Directions: Counting only lines that contain "Inductive", how many are there in the records below? Give the figure alone.

Provided information:
(** ** Other behaviours *)

(** A status of the lookup that is a multiple of 256 refuses the session, but tells the module that
    session 65535 is open. *)
Example status_truncated :
  match en50221_sl_handle_open_session_request demo_env
    (answers (S := transport_layer * session_layer) (λ _ _ id, (256, None, Some id)) (λ _ _ _ _ _, 0)) 0
    [4; 0; 1; 0; 0x41] 0 1 both_ready with
  | Ok (_, w) => sl_sessions (get_sl (w_state w)) = sl_sessions open_sessions /\
      c_send_queue <$> connection_at (get_tl (w_state w)) 0 1 =
        Some [tpdu T_DATA_LAST 1 [ST_OPEN_SESSION_RES; 7; 0; 0; 1; 0; 0x41; 0xFF; 0xFF]]
  | Err _ => False
  end.
Proof. vm_compute. split; reflexivity. Qed.

(** When connection 1 of slot 0 closes, the sessions of connection 1 of slot 9 are closed too. *)
Example close_crosses_slots :
  let sl := SessionLayer 2 None (Some 51) 0 [fresh_session 0; Session S_STATE_ACTIVE 65601 9 1 (Some 60)] in
  match en50221_sl_transport_callback demo_env some_answers 0 42 T_CALLBACK_REASON_CONNECTIONCLOSE [] 0 1
    (World (ready_layer [], sl) 0 []) with
  | Ok (_, w) => (ss_state <$> sl_sessions (get_sl (w_state w))) = [S_STATE_IDLE; S_STATE_IDLE] /\
      w_log w = [SessionCalled 51 S_SCALLBACK_REASON_CLOSE 9 1 65601]
  | Err _ => False
  end.
Proof. vm_compute. split; reflexivity. Qed.
(* ===== verification/En50221Resources.v ===== *)
(** * The resources of the common interface are correct

    No message of the module makes a resource read outside it, with one exception; every well formed
    message reaches its callback with the values it encodes; what the host sends are whole APDUs; and a
    profile sent by one side arrives at the other through all layers. *)

From S2P Require Export En50221App En50221SessionExchange.

(** ** Words *)

(** The first [n] groups of [k] bytes. *)
Fixpoint chunks (k n : nat) (l : list Z) : list (list Z) :=
  match n with
  | O => []
  | S n => take k l :: chunks k n (drop k l)
  end.

Lemma chunks_concat k ws rest :
  Forall (λ w, length w = k) ws -> chunks k (length ws) (concat ws ++ rest) = ws.
Proof.
  induction 1 as [|w ws Hw _ IH]; [done|]. cbn [length chunks concat]. rewrite <- app_assoc.
  rewrite take_app_length', drop_app_length' by lia. by rewrite IH.
Qed.
(* ===== verification/En50221Lowspeed.v ===== *)
(** * en50221_app_lowspeed.c: low speed communication

    The module commands the host to connect to a modem and the like, and sends blocks of data in fragments,
    which the resource keeps for each session.  The state of the resource is part of the program state
    ([HasLowspeed]), because the callbacks may call the resource again.  The mutex and the freeing of
    complete blocks are not modelled. *)

From S2P Require Export En50221Fragments DvbDescriptors.

Definition TAG_COMMS_COMMAND : Z := 0x9f8c00.
Definition TAG_CONNECTION_DESCRIPTOR : Z := 0x9f8c01.
Definition TAG_COMMS_REPLY : Z := 0x9f8c02.
Definition TAG_COMMS_SEND_LAST : Z := 0x9f8c03.
Definition TAG_COMMS_SEND_MORE : Z := 0x9f8c04.
Definition TAG_COMMS_RECV_LAST : Z := 0x9f8c05.

Definition COMMS_COMMAND_ID_CONNECT_ON_CHANNEL : Z := 0x01.
Definition COMMS_COMMAND_ID_DISCONNECT_ON_CHANNEL : Z := 0x02.
Definition COMMS_COMMAND_ID_SET_PARAMS : Z := 0x03.
Definition COMMS_COMMAND_ID_ENQUIRE_STATUS : Z := 0x04.
Definition COMMS_COMMAND_ID_GET_NEXT_BUFFER : Z := 0x05.
Definition CONNECTION_DESCRIPTOR_TYPE_TELEPHONE : Z := 0x01.
Definition CONNECTION_DESCRIPTOR_TYPE_CABLE : Z := 0x02.
Definition dtag_dvb_telephone : Z := 0x57.

(** ** Data *)

Record lowspeed_session := LowspeedSession {
  lss_session_number : Z;
  lss_block_chain : chain;
}.

Definition set_lss_chain (ch : chain) (s : lowspeed_session) : lowspeed_session :=
  LowspeedSession (lss_session_number s) ch.

Record app_lowspeed := AppLowspeed {
  ls_command_callback : option Z;
  ls_send_callback : option Z;
  ls_sessions : list lowspeed_session;
}.

Definition set_ls_sessions (ss : list lowspeed_session) (l : app_lowspeed) : app_lowspeed :=
  AppLowspeed (ls_command_callback l) (ls_send_callback l) ss.

Class HasLowspeed (S : Type) := {
  get_lowspeed : S -> app_lowspeed;
  put_lowspeed : app_lowspeed -> S -> S;
}.

Class LowspeedLaws (S : Type) `{HasLowspeed S} := {
  get_put_lowspeed : forall l s, get_lowspeed (put_lowspeed l s) = l;
}.

#[export] Instance lowspeed_only : HasLowspeed app_lowspeed := {| get_lowspeed := id; put_lowspeed := λ l _, l |}.
#[export] Instance lowspeed_only_laws : LowspeedLaws app_lowspeed.
Proof. done. Qed.

(** [struct en50221_app_lowspeed_command]: the descriptor of a telephone connection is a pointer to the
    bytes of a [dvb_telephone_descriptor]. *)
Inductive connection_descriptor :=
  | Telephone (descriptor : list Z)
  | CableChannel (cable_channel_id : Z).

Inductive comms_command :=
  | ConnectOnChannel (descriptor : connection_descriptor) (retry_count timeout : Z)
  | DisconnectOnChannel
  | SetParams (buffer_size timeout : Z)
  | EnquireStatus
  | GetNextBuffer (phase_id : Z).

(** What a callback is called with. *)
Inductive lowspeed_call :=
  | CommsCommand (command_id : Z) (command : comms_command)
  | CommsSend (phase_id : Z) (data : list Z).

Definition en50221_app_lowspeed_register_command_callback (cb : option Z) (l : app_lowspeed) : app_lowspeed :=
  AppLowspeed cb (ls_send_callback l) (ls_sessions l).
Definition en50221_app_lowspeed_register_send_callback (cb : option Z) (l : app_lowspeed) : app_lowspeed :=
  AppLowspeed (ls_command_callback l) cb (ls_sessions l).

(** ** Commands *)

(** The descriptor of a connection, and the data behind it; [None]: the function returns -1. *)
Definition parse_connection_descriptor (descriptor_type asn_data_length : Z) (data : list Z) :
    res (option (connection_descriptor * list Z)) :=
  if descriptor_type =? CONNECTION_DESCRIPTOR_TYPE_TELEPHONE then
    if asn_data_length <? 2 then mret None
    else
      len ← at_ data 1;
      if negb (asn_data_length =? 2 + len) then mret None
      else
        tag ← at_ data 0;
        if negb (tag =? dtag_dvb_telephone) then mret None
        else
          match dvb_telephone_descriptor_codec 0 data with
          | Ret _ data => mret (Some (Telephone (take (Z.to_nat (2 + len)) data), drop (Z.to_nat (2 + len)) data))
          | Null _ => mret None
          | Fault f => Err f
          end
  else if descriptor_type =? CONNECTION_DESCRIPTOR_TYPE_CABLE then
    if negb (asn_data_length =? 1) then mret None
    else cable_channel_id ← at_ data 0; mret (Some (CableChannel cable_channel_id, drop 1 data))
  else mret None.

Definition en50221_app_lowspeed_parse_connect_on_channel (data : list Z) (data_length : Z) :
    res (option comms_command) :=
  if data_length <? 3 then mret None
  else
    b0 ← at_ data 0; b1 ← at_ data 1; b2 ← at_ data 2;
    if negb (Z.lor (Z.lor (Z.shiftl b0 16) (Z.shiftl b1 8)) b2 =? TAG_CONNECTION_DESCRIPTOR) then mret None
    else
      let data := drop 3 data in
      let data_length := data_length - 3 in
      decoded ← asn_1_decode data data_length;
      match decoded with
      | None => mret None
      | Some (asn_data_length, length_field_len) =>
          let data := drop (Z.to_nat length_field_len) data in
          let data_length := data_length - length_field_len in
          if data_length <? asn_data_length then mret None
          else if asn_data_length <? 1 then mret None
          else
            descriptor_type ← at_ data 0;
            let rest := drop 1 data in
            r ← parse_connection_descriptor descriptor_type (asn_data_length - 1) rest;
            match r with
            | None => mret None
            | Some (descriptor, data) =>
                if negb (data_length - asn_data_length =? 2) then mret None
                else
                  retry_count ← at_ data 0;
                  timeout ← at_ data 1;
                  mret (Some (ConnectOnChannel descriptor retry_count timeout))
            end
      end.

(** The body of a command; [None]: the function returns -1. *)
Definition parse_comms_command (command_id asn_data_length : Z) (data : list Z) : res (option comms_command) :=
  if command_id =? COMMS_COMMAND_ID_CONNECT_ON_CHANNEL then
    en50221_app_lowspeed_parse_connect_on_channel data asn_data_length
  else if command_id =? COMMS_COMMAND_ID_SET_PARAMS then
    if negb (asn_data_length =? 2) then mret None
    else buffer_size ← at_ data 0; timeout ← at_ data 1; mret (Some (SetParams buffer_size timeout))
  else if command_id =? COMMS_COMMAND_ID_GET_NEXT_BUFFER then
    if negb (asn_data_length =? 1) then mret None
    else phase_id ← at_ data 0; mret (Some (GetNextBuffer phase_id))
  else if command_id =? COMMS_COMMAND_ID_DISCONNECT_ON_CHANNEL then mret (Some DisconnectOnChannel)
  else if command_id =? COMMS_COMMAND_ID_ENQUIRE_STATUS then mret (Some EnquireStatus)
  else mret None.

Section Lowspeed.
Context {S : Type} `{HasLowspeed S} (e : env).
Context (upcall : Z -> Z -> Z -> lowspeed_call -> IO S Z).
Context (send_data : Z -> list Z -> IO S Z) (send_datav : Z -> list (list Z) -> IO S Z).

Definition lowspeed_of : IO S app_lowspeed := s ← get_state; mret (get_lowspeed s).
Definition lowspeed_modify (f : app_lowspeed -> app_lowspeed) : IO S unit :=
  modify (λ s, put_lowspeed (f (get_lowspeed s)) s).
Definition set_lowspeed_chain (session_number : Z) (ch : chain) : IO S unit :=
  lowspeed_modify (λ l,
    set_ls_sessions (update_session lss_session_number session_number (set_lss_chain ch) (ls_sessions l)) l).

Definition en50221_app_lowspeed_create : IO S (option app_lowspeed) := create e (AppLowspeed None None []).

(** The mutex stays locked when the session is found. *)
Definition en50221_app_lowspeed_clear_session (session_number : Z) : IO S unit :=
  lowspeed_modify (λ l,
    set_ls_sessions (unlink_session lss_session_number session_number (ls_sessions l)) l).

Definition en50221_app_lowspeed_send_comms_reply (session_number comms_reply_id return_value : Z) : IO S Z :=
  send_data session_number (app_tag TAG_COMMS_REPLY ++ [2; comms_reply_id; return_value]).

Definition en50221_app_lowspeed_send_comms_data (session_number phase_id : Z) (tx_data : list Z) : IO S Z :=
  if 254 <? zlen tx_data then mret (-1)
  else
    match asn_1_encode (zlen tx_data + 1) 3 with
    | None => mret (-1)
    | Some length_field =>
        send_datav session_number [app_tag TAG_COMMS_RECV_LAST ++ length_field ++ [phase_id]; tx_data]
    end.

Definition en50221_app_lowspeed_parse_command (slot_id session_number : Z) (data : list Z) : IO S Z :=
  asn_message 1 data (λ asn_data_length data,
    command_id ← lift (at_ data 0);
    command ← lift (parse_comms_command command_id (asn_data_length - 1) (drop 1 data));
    match command with
    | None => mret (-1)
    | Some command =>
        lowspeed ← lowspeed_of;
        tell upcall (ls_command_callback lowspeed) slot_id session_number (CommsCommand command_id command)
    end).

(** A fragment that others follow. *)
Definition more_comms_data (session_number : Z) (data : slice) : IO S Z :=
  lowspeed ← lowspeed_of;
  cur_s ←
    match find_session lss_session_number session_number (ls_sessions lowspeed) with
    | Some s => mret (Some s)
    | None =>
        ok ← malloc e;
        if negb ok then mret None
        else
          let s := LowspeedSession session_number NoChain in
          lowspeed_modify (λ l, set_ls_sessions (s :: ls_sessions l) l);;
          mret (Some s)
    end;
  match cur_s with
  | None => mret (-1)
  | Some s =>
      new_data ← append_block e (lss_block_chain s) data;
      match new_data with
      | None => set_lowspeed_chain session_number (chain_after_block (lss_block_chain s) data);; mret (-1)
      | Some bytes => set_lowspeed_chain session_number (Chain bytes);; mret 0
      end
  end.

(** The last fragment, put behind the others; [None]: -1.  The length is a [uint16_t]. *)
Definition last_comms_data (session_number : Z) (data : slice) : IO S (option slice) :=
  lowspeed ← lowspeed_of;
  match find_session lss_session_number session_number (ls_sessions lowspeed) with
  | None => mret (Some data)
  | Some s =>
      new_data ← append_block e (lss_block_chain s) data;
      match new_data with
      | None => set_lowspeed_chain session_number (chain_after_block (lss_block_chain s) data);; mret None
      | Some bytes =>
          set_lowspeed_chain session_number NoChain;;
          mret (Some (bytes, u16 (u32 (chain_length (lss_block_chain s) + data.2))))
      end
  end.

Definition en50221_app_lowspeed_parse_send (slot_id session_number : Z) (more_last : bool) (data : list Z) :
    IO S Z :=
  asn_message 0 data (λ asn_data_length data,
    if negb more_last then more_comms_data session_number (data, asn_data_length)
    else
      block ← last_comms_data session_number (data, asn_data_length);
      match block with
      | None => mret (-1)
      | Some (data, asn_data_length) =>
          if asn_data_length <? 1 then mret (-1)
          else
            phase_id ← lift (at_ data 0);
            lowspeed ← lowspeed_of;
            match ls_send_callback lowspeed with
            | Some arg =>
                bytes ← lift (read_slice (drop 1 data, asn_data_length - 1));
                upcall arg slot_id session_number (CommsSend phase_id bytes)
            | None => mret 0
            end
      end).

Definition en50221_app_lowspeed_message (slot_id session_number resource_id : Z) (data : list Z) : IO S Z :=
  app_message data (λ tag data,
    if tag =? TAG_COMMS_COMMAND then en50221_app_lowspeed_parse_command slot_id session_number data
    else if tag =? TAG_COMMS_SEND_LAST then
      en50221_app_lowspeed_parse_send slot_id session_number true data
    else if tag =? TAG_COMMS_SEND_MORE then
      en50221_app_lowspeed_parse_send slot_id session_number false data
    else mret (-1)).
End Lowspeed.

Result of the task: 3